Jardin de San Julian CDP, Texas – Racial and ethnic composition Note: the US Census treats Hispanic/Latino as an ethnic category. This table excludes Latinos from the racial categories and assigns them to a separate category. Hispanics/Latinos may be of any race.
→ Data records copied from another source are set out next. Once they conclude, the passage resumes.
Lemma classify_toLowerCase (t : string) :
  Posts.classify (Js.toLowerCase t) = Posts.classify t.
Proof. unfold Posts.classify. now rewrite toLowerCase_idem. Qed.

(** C4: the moderation endpoint tests the raw text, so the verdict changes
    with the case of the text: "BANNED_WORD" is not flagged, its lowercased
    form is, and post creation flags both. *)
Theorem C4_endpoint_verdict_depends_on_case :
  Moderation.POST (Some "BANNED_WORD") = Moderation.Json [("flagged", Js.Boolean false)] /\
  Moderation.POST (Some (Js.toLowerCase "BANNED_WORD")) =
    Moderation.Json [("flagged", Js.Boolean true)] /\
  Moderation.POST (Some (Js.toUpperCase "BANNED_WORD")) =
    Moderation.Json [("flagged", Js.Boolean false)] /\
  Posts.flagged (Posts.classify "BANNED_WORD") = true /\
  Posts.flagged (Posts.classify (Js.toLowerCase "BANNED_WORD")) = true.
Proof. repeat split. Qed.

(** ** Verdicts *)

Lemma posts_flagged_iff_matched (t : string) :
  Posts.flagged (Posts.classify t) = true <-> Spec.matchedTerms t <> [].
Proof. apply some_iff_filter. Qed.

Lemma posts_reason_iff_flagged (t : string) :
  Posts.flagReason (Posts.classify t) <> None <->
  Posts.flagged (Posts.classify t) = true.
Proof.
  simpl. destruct (Posts.flaggedOf (Js.toLowerCase t)); simpl.
  - split; [reflexivity | discriminate].
  - split; [intros H; now destruct H | discriminate].
Qed.

Lemma endpoint_flagged_iff_matched (t : string) :
  exists flagged,
    Moderation.POST (Some t) = Moderation.Json [("flagged", Js.Boolean flagged)] /\
    (flagged = true <-> Spec.endpointMatchedTerms t <> []).
Proof.
  exists (Js.includes t "banned_word"). split; [reflexivity|].
  unfold Spec.endpointMatchedTerms, Js.filter; simpl.
  destruct (Js.includes t "banned_word"); split;
    try discriminate; try reflexivity.
  intros H; now destruct H.
Qed.
(* ===== verification/_CoqProject ===== *)
-Q . S2P
Prelude.v
Ordered.v
Sort.v
Hex.v
Text.v
Digest.v
Errors.v
Pump.v
Cursor.v
Canonical.v
Attestation.v
Cas.v
Store.v
Reach.v
Evict.v
StoreInv.v
Pins.v
Disk.v
DiskLaws.v
DiskRefine.v
StoreDisk.v
Gate.v
ActionCache.v
Peers.v
PeersLaws.v
Volume.v
MemBackend.v
Xdr.v
Rpc.v
RpcServer.v
Nfs.v
Vfs.v
NfsHandlers.v
NfsConform.v
NfsSafety.v
Mount.v
NfsExample.v
Json.v
Ontap.v
Rest.v
SnapMirror.v
ControlPlane.v
ControlLaws.v
RestMem.v
Mirror.v
ControlExample.v
S3.v
S3Laws.v
Reapi.v
ReapiLaws.v
Config.v
CasRoutes.v
Node.v
NodeLaws.v
NodePins.v
Faces.v
Passthrough.v
PassthroughLaws.v
Confine.v
PassthroughExample.v
Zfs.v
ZfsLaws.v
Mesh.v
MeshLaws.v
Daemon.v
DaemonLaws.v
Conformance.v
ConformanceLaws.v
CacheConforms.v
VolumeConforms.v
(* ===== verification/Digest.v ===== *)
(** Content digests (crates/nessie-backend-core/src/digest.rs): the algorithm
    tag, incremental hashing, and the text and multihash codecs.

    The BLAKE3 and SHA-256 implementations are third-party crates; they enter as
    the class [Hashers], with [HasherLaws] stating what their documentation
    promises (fixed output length, and that the chunking of updates does not
    matter).  [Checksum] is a concrete instance for evaluating the model. *)

From Stdlib Require Import ZArith Lia.
From stdpp Require Import base list sets countable.
From S2P Require Import Prelude Ordered Hex Text.

Local Open Scope Z_scope.

(** ** [DigestAlgo] *)

Inductive DigestAlgo := Blake3 | Sha256.

#[export] Instance DigestAlgo_eq_dec : EqDecision DigestAlgo.
Proof. solve_decision. Defined.

Definition DEFAULT : DigestAlgo := Blake3.

Definition multicodec (a : DigestAlgo) : Z :=
  match a with Blake3 => 0x1e | Sha256 => 0x12 end.

Definition digest_len (a : DigestAlgo) : nat :=
  match a with Blake3 | Sha256 => 32%nat end.

Definition name (a : DigestAlgo) : list byte :=
  match a with Blake3 => bs "blake3" | Sha256 => bs "sha2-256" end.

Definition from_multicodec (code : byte) : option DigestAlgo :=
  let code := b2z code in
  if bool_decide (code = 0x1e) then Some Blake3
  else if bool_decide (code = 0x12) then Some Sha256
  else None.

Definition from_name (n : list byte) : option DigestAlgo :=
  if bool_decide (n = bs "blake3") then Some Blake3
  else if bool_decide (n = bs "sha2-256") then Some Sha256
  else None.

(** ** [Digest] *)

Record Digest := mkDigest { algo : DigestAlgo; bytes : list byte }.

#[export] Instance Digest_eq_dec : EqDecision Digest.
Proof. solve_decision. Defined.

#[export] Instance DigestAlgo_countable : Countable DigestAlgo :=
  inj_countable' (fun a => match a with Blake3 => true | Sha256 => false end)
    (fun b : bool => if b then Blake3 else Sha256) ltac:(by intros []).

#[export] Instance Digest_countable : Countable Digest :=
  inj_countable' (fun d => (algo d, bytes d)) (fun p => mkDigest p.1 p.2)
    ltac:(by intros []).

(** Derived [Ord]: algorithm in declaration order, then the bytes. *)
#[export] Instance Digest_cmp : Cmp Digest := fun a b =>
  match algo a, algo b with
  | Blake3, Sha256 => Lt
  | Sha256, Blake3 => Gt
  | _, _ => kcmp (bytes a) (bytes b)
  end.

#[export] Instance Digest_cmp_laws : CmpLaws Digest.
Proof.
  split; unfold kcmp, Digest_cmp.
  - intros [[] x] [[] y]; simpl; try done;
      rewrite cmp_eq_iff; split; congruence.
  - intros [[] x] [[] y]; simpl; try done; apply cmp_antisym.
  - intros [[] x] [[] y] [[] z]; simpl; try done; apply cmp_lt_trans.
Qed.

(** The invariant of the type: only hashing and parsing build a digest, and both
    give the algorithm's output length. *)
Definition digest_wf (d : Digest) : Prop := length (bytes d) = digest_len (algo d).

#[export] Instance digest_wf_dec d : Decision (digest_wf d).
Proof. unfold digest_wf. apply _. Defined.

(** ** Hashing *)

Class Hashers : Type := {
  hstate : DigestAlgo -> Type;
  h_new : forall a, hstate a;
  h_update : forall a, hstate a -> list byte -> hstate a;
  h_finalize : forall a, hstate a -> list byte;
}.

Class HasherLaws (H : Hashers) : Prop := {
  h_output_len : forall a (s : hstate a), length (h_finalize a s) = 32%nat;
  h_chunking : forall a (xs ys : list (list byte)),
    concat xs = concat ys ->
    h_finalize a (foldl (h_update a) (h_new a) xs) =
    h_finalize a (foldl (h_update a) (h_new a) ys);
}.

Section hashing.
Context {H : Hashers}.

(** [DigestHasher(HasherState)], one variant per algorithm. *)
Inductive DigestHasher : Type :=
  | HBlake3 (h : hstate Blake3)
  | HSha256 (h : hstate Sha256).

Definition hasher_new (a : DigestAlgo) : DigestHasher :=
    match a with
    | Blake3 => HBlake3 (h_new Blake3)
    | Sha256 => HSha256 (h_new Sha256)
    end.

Definition hasher_update (h : DigestHasher) (data : list byte) : DigestHasher :=
    match h with
    | HBlake3 h => HBlake3 (h_update Blake3 h data)
    | HSha256 h => HSha256 (h_update Sha256 h data)
    end.

Definition hasher_finalize (h : DigestHasher) : Digest :=
    match h with
    | HBlake3 h => mkDigest Blake3 (h_finalize Blake3 h)
    | HSha256 h => mkDigest Sha256 (h_finalize Sha256 h)
    end.

Definition compute_with (a : DigestAlgo) (data : list byte) : Digest :=
    hasher_finalize (hasher_update (hasher_new a) data).

Definition compute (data : list byte) : Digest := compute_with DEFAULT data.

Definition verify (d : Digest) (data : list byte) : bool :=
    bool_decide (compute_with (algo d) data = d).

(** Feeding a sequence of chunks, as the streaming writers do. *)
Definition hasher_feed (h : DigestHasher) (chunks : list (list byte)) : DigestHasher :=
    foldl hasher_update h chunks.

Lemma hasher_feed_new a chunks :
    hasher_finalize (hasher_feed (hasher_new a) chunks) =
    mkDigest a (h_finalize a (foldl (h_update a) (h_new a) chunks)).
Proof.
    unfold hasher_feed. destruct a; simpl.
    - enough (Hg : forall h, hasher_finalize (foldl hasher_update (HBlake3 h) chunks) =
        mkDigest Blake3 (h_finalize Blake3 (foldl (h_update Blake3) h chunks))) by apply Hg.
      induction chunks; intros; simpl; auto.
    - enough (Hg : forall h, hasher_finalize (foldl hasher_update (HSha256 h) chunks) =
        mkDigest Sha256 (h_finalize Sha256 (foldl (h_update Sha256) h chunks))) by apply Hg.
      induction chunks; intros; simpl; auto.
Qed.

Lemma compute_with_feed a data :
    compute_with a data = hasher_finalize (hasher_feed (hasher_new a) [data]).
Proof. done. Qed.

Lemma algo_compute_with a data : algo (compute_with a data) = a.
Proof. by destruct a. Qed.

Lemma verify_true d data : verify d data = true <-> compute_with (algo d) data = d.
Proof. unfold verify. apply bool_decide_eq_true. Qed.

Lemma verify_compute_with a data : verify (compute_with a data) data = true.
Proof. apply verify_true. by rewrite algo_compute_with. Qed.

Lemma verify_compute data : verify (compute data) data = true.
Proof. apply verify_compute_with. Qed.

Context {HL : HasherLaws H}.

Lemma feed_concat a chunks :
    hasher_finalize (hasher_feed (hasher_new a) chunks) = compute_with a (concat chunks).
Proof.
    rewrite compute_with_feed, !hasher_feed_new. f_equal. apply h_chunking.
    simpl. by rewrite app_nil_r.
Qed.

Lemma compute_with_wf a data : digest_wf (compute_with a data).
Proof.
    unfold digest_wf. rewrite compute_with_feed, hasher_feed_new. simpl.
    rewrite h_output_len. by destruct a.
Qed.

Lemma compute_wf data : digest_wf (compute data).
Proof. apply compute_with_wf. Qed.

Lemma verify_wf d data : verify d data = true -> digest_wf d.
Proof. intros <-%verify_true. apply compute_with_wf. Qed.
End hashing.

#[export] Hint Resolve verify_compute verify_compute_with compute_wf compute_with_wf : nessie.

(** ** Codecs *)

Inductive DigestParseError :=
| MissingSeparator
| UnknownAlgo (n : list byte)
| UnknownMulticodec (code : byte)
| BadHex
| Truncated
| WrongLength (expected actual : nat).

#[export] Instance DigestParseError_eq_dec : EqDecision DigestParseError.
Proof. solve_decision. Defined.

Definition to_multihash_bytes (d : Digest) : list byte :=
  z2b (multicodec (algo d)) :: z2b (Z.of_nat (digest_len (algo d))) :: bytes d.

Definition from_multihash_bytes (input : list byte) : result DigestParseError Digest :=
  code ← ok_or (input !! 0%nat) Truncated;
  len ← ok_or (input !! 1%nat) Truncated;
  a ← ok_or (from_multicodec code) (UnknownMulticodec code);
  digest ← ok_or (if bool_decide (2 <= length input)%nat then Some (drop 2 input) else None)
    Truncated;
  if bool_decide (zlen digest <> b2z len) then Err Truncated
  else if bool_decide (length digest <> digest_len a) then
    Err (WrongLength (digest_len a) (length digest))
  else Ok (mkDigest a digest).

(** [Display]: ["<algo>:<hex>"]. *)
Definition to_string (d : Digest) : list byte :=
  name (algo d) ++ bs ":" ++ Hex.encode (bytes d).

Definition colon : byte := z2b 58.

(** [FromStr] *)
Definition from_str (s : list byte) : result DigestParseError Digest :=
  '(n, hex) ← ok_or (split_once colon s) MissingSeparator;
  a ← ok_or (from_name n) (UnknownAlgo n);
  bytes ← ok_or (Hex.decode hex) BadHex;
  if bool_decide (length bytes <> digest_len a) then
    Err (WrongLength (digest_len a) (length bytes))
  else Ok (mkDigest a bytes).

Lemma from_multicodec_multicodec a : from_multicodec (z2b (multicodec a)) = Some a.
Proof. by destruct a. Qed.

Lemma from_name_name a : from_name (name a) = Some a.
Proof. by destruct a. Qed.

Lemma from_name_Some n a : from_name n = Some a <-> n = name a.
Proof.
  split; [|intros ->; apply from_name_name]. unfold from_name.
  repeat case_bool_decide; intros [= <-]; done.
Qed.

Lemma name_no_colon a : colon ∉ name a.
Proof. destruct a; vm_compute; set_solver. Qed.

Lemma from_to_multihash_bytes d :
  digest_wf d -> from_multihash_bytes (to_multihash_bytes d) = Ok d.
Proof.
  unfold digest_wf. destruct d as [a b]; cbn [algo bytes]. intros Hlen.
  unfold from_multihash_bytes, to_multihash_bytes. cbn [lookup list_lookup ok_or algo bytes].
  rewrite bind_Ok_l, bind_Ok_l, from_multicodec_multicodec. cbn [ok_or].
  rewrite bind_Ok_l. rewrite bool_decide_true by (simpl; lia). cbn [ok_or].
  rewrite bind_Ok_l. cbn [drop]. rewrite drop_0. unfold zlen. rewrite Hlen.
  rewrite bool_decide_false; [by rewrite bool_decide_false by naive_solver|].
  intros Hn. apply Hn. by destruct a.
Qed.

(** Decoding is a validator: only the encoder's bytes are accepted. *)
Lemma from_multihash_bytes_Ok input d :
  from_multihash_bytes input = Ok d -> digest_wf d /\ input = to_multihash_bytes d.
Proof.
  unfold from_multihash_bytes, to_multihash_bytes, digest_wf. intros H0.
  destruct input as [|c [|l rest]]; try done.
  cbn [lookup list_lookup ok_or] in H0. rewrite !bind_Ok_l in H0.
  rewrite bool_decide_true in H0 by (simpl; lia). inv_ok.
  case_bool_decide as Hl; [done|]. case_bool_decide as Hl'; [done|]. inv_ok.
  cbn [drop algo bytes] in *. rewrite ?drop_0 in *.
  assert (Hlen : length rest = digest_len a) by (destruct (decide (length rest = digest_len a)); naive_solver).
  split; [done|]. rewrite <- Hlen.
  assert (Hz : zlen rest = b2z l) by (destruct (decide (zlen rest = b2z l)); naive_solver).
  unfold zlen in Hz. rewrite Hz, z2b_b2z. f_equal.
  unfold from_multicodec in Ha. repeat case_bool_decide; simplify_eq; simpl;
    apply (inj b2z); by rewrite b2z_z2b by done.
Qed.

Lemma from_str_to_string d : digest_wf d -> from_str (to_string d) = Ok d.
Proof.
  unfold digest_wf. destruct d as [a b]. cbn [algo bytes]. intros Hlen.
  unfold from_str, to_string. cbn [algo bytes].
  change (bs ":" ++ Hex.encode b) with (colon :: Hex.encode b).
  rewrite split_once_app by apply name_no_colon. cbn [ok_or]. rewrite bind_Ok_l.
  rewrite from_name_name. cbn [ok_or]. rewrite bind_Ok_l.
  rewrite Hex.decode_encode. cbn [ok_or]. rewrite bind_Ok_l.
  by rewrite bool_decide_false by naive_solver.
Qed.

(** What [from_str] accepts: the printed form up to the case of the hex. *)
Lemma from_str_Ok s d :
  from_str s = Ok d ->
  digest_wf d /\ exists hex, s = name (algo d) ++ colon :: hex /\
    Hex.encode (bytes d) = Hex.to_lower <$> hex.
Proof.
  unfold from_str, digest_wf. intros H0. inv_ok. destruct a as [n hex]. inv_ok.
  case_bool_decide as Hl; [done|]. inv_ok. cbn [algo bytes].
  apply split_once_Some in Ha as [-> _]. apply from_name_Some in Ha0 as ->.
  split; [destruct (decide (length a0 = digest_len a)); naive_solver|].
  eexists. split; [done|]. by apply Hex.decode_Some.
Qed.

Lemma to_string_inj d1 d2 :
  digest_wf d1 -> digest_wf d2 -> to_string d1 = to_string d2 -> d1 = d2.
Proof.
  intros H1 H2 Heq. apply from_str_to_string in H1, H2. congruence.
Qed.

Lemma lower_hex_ascii : forall b, Hex.is_lower_hex b = true -> in_range 0 127 b = true.
Proof.
  apply (Hex.byte_forall (fun b => Hex.is_lower_hex b = true -> in_range 0 127 b = true)).
  vm_compute. reflexivity.
Qed.

Lemma encode_ascii l : Forall (fun b => in_range 0 127 b = true) (Hex.encode l).
Proof. eapply Forall_impl; [apply lower_hex_ascii|apply Hex.encode_lower]. Qed.

Lemma to_string_ascii d : Forall (fun b => in_range 0 127 b = true) (to_string d).
Proof.
  unfold to_string. apply Forall_app. split.
  - destruct (algo d); apply (bool_decide_unpack _); vm_compute; exact I.
  - apply Forall_app. split; [by repeat constructor|].
    apply encode_ascii.
Qed.

(** ** Properties *)

(** The multihash form is canonical: a byte string decodes to a digest exactly
    when it is that digest's encoding and the digest has its algorithm's length. *)
Theorem multihash_canonical (input : list byte) (d : Digest) :
  from_multihash_bytes input = Ok d <-> digest_wf d /\ input = to_multihash_bytes d.
Proof.
  split; [apply from_multihash_bytes_Ok|]. intros [Hwf ->]. by apply from_to_multihash_bytes.
Qed.

(** The text form: what parses as a digest is exactly [algo:hex], with a known
    algorithm, hex digits of either case and the algorithm's length; so a printed
    digest parses back to itself, and two spellings of one digest differ only in
    the case of the hex. *)
Theorem digest_text (s : list byte) (d : Digest) :
  from_str s = Ok d <->
  digest_wf d /\ exists hex, s = name (algo d) ++ colon :: hex /\
    Hex.to_lower <$> hex = Hex.encode (bytes d).
Proof.
  split.
  - intros H. destruct (from_str_Ok s d H) as (Hwf & hex & -> & E). eauto.
  - intros (Hwf & hex & -> & E). unfold digest_wf in Hwf. destruct d as [a b].
    cbn [algo bytes] in *. unfold from_str. rewrite split_once_app by apply name_no_colon.
    cbn [ok_or]. rewrite bind_Ok_l, from_name_name. cbn [ok_or]. rewrite bind_Ok_l.
    assert (Hex.decode hex = Some b) as -> by (by apply Hex.decode_iff).
    cbn [ok_or]. rewrite bind_Ok_l. by rewrite bool_decide_false by naive_solver.
Qed.

(** Streaming is one-shot hashing: feeding a hasher any chunking of the data gives
    the digest of the whole, which verifies the data and has its algorithm's length. *)
Theorem streaming_digest {H : Hashers} {HL : HasherLaws H} (a : DigestAlgo)
    (chunks : list (list byte)) :
  let d := hasher_finalize (hasher_feed (hasher_new a) chunks) in
  d = compute_with a (concat chunks) /\ verify d (concat chunks) = true /\
  digest_wf d /\ algo d = a.
Proof.
  simpl. rewrite feed_concat. split_and!; [done|apply verify_compute_with|
    apply compute_with_wf|apply algo_compute_with].
Qed.

(** ** A concrete pair of hash functions, for evaluation

    A polynomial checksum of everything absorbed, tagged with its algorithm; it
    satisfies [HasherLaws] and is injective on short inputs. *)

Module Checksum.
Definition step (acc : Z) (b : byte) : Z := (acc * 257 + b2z b + 1) mod 2 ^ 248.

#[export] Instance hashers : Hashers := {|
    hstate _ := Z;
    h_new _ := 0;
    h_update _ acc data := foldl step acc data;
    h_finalize a acc := z2b (multicodec a) :: le_bytes 31 acc;
  |}.

#[export] Instance laws : HasherLaws hashers.
Proof.
    split.
    - intros a s. cbn [h_finalize hashers length]. by rewrite length_le_bytes.
    - intros a xs ys Heq.
      assert (Hf : forall zs acc, foldl (h_update a) acc zs = foldl step acc (concat zs)).
      { induction zs as [|z zs IH]; intros acc; simpl; [done|].
        by rewrite IH, foldl_app. }
      rewrite !Hf. by rewrite Heq.
Qed.
End Checksum.

(** The laws hold of [Checksum], and the streaming theorem applies to it. *)
Theorem streaming_digest_witness :
  let d := @hasher_finalize Checksum.hashers
    (hasher_feed (hasher_new Sha256) [bs "he"; []; bs "llo"]) in
  d = @compute_with Checksum.hashers Sha256 (bs "hello") /\
  @verify Checksum.hashers d (bs "hello") = true /\ digest_wf d /\ algo d = Sha256.
Proof.
  exact (@streaming_digest Checksum.hashers Checksum.laws Sha256 [bs "he"; []; bs "llo"]).
Defined.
| Race / Ethnicity (NH = Non-Hispanic) | Pop 2010 | Pop 2020 | % 2010 | % 2020 |
|---|---|---|---|---|
| White alone (NH) | 0 | 0 | 0.00% | 0.00% |
| Black or African American alone (NH) | 0 | 0 | 0.00% | 0.00% |
| Native American or Alaska Native alone (NH) | 0 | 0 | 0.00% | 0.00% |
| Asian alone (NH) | 0 | 0 | 0.00% | 0.00% |
| Native Hawaiian or Pacific Islander alone (NH) | 0 | 0 | 0.00% | 0.00% |
| Other race alone (NH) | 0 | 0 | 0.00% | 0.00% |
| Mixed race or Multiracial (NH) | 0 | 0 | 0.00% | 0.00% |
| Hispanic or Latino (any race) | 22 | 23 | 100.00% | 100.00% |
| Total | 22 | 23 | 100.00% | 100.00% |

==Education==
The CDP is within the Roma Independent School District. The zoned elementary school for the 2010 Census community is Emma Vera Elementary School. Roma High School is the district's sole comprehensive high school.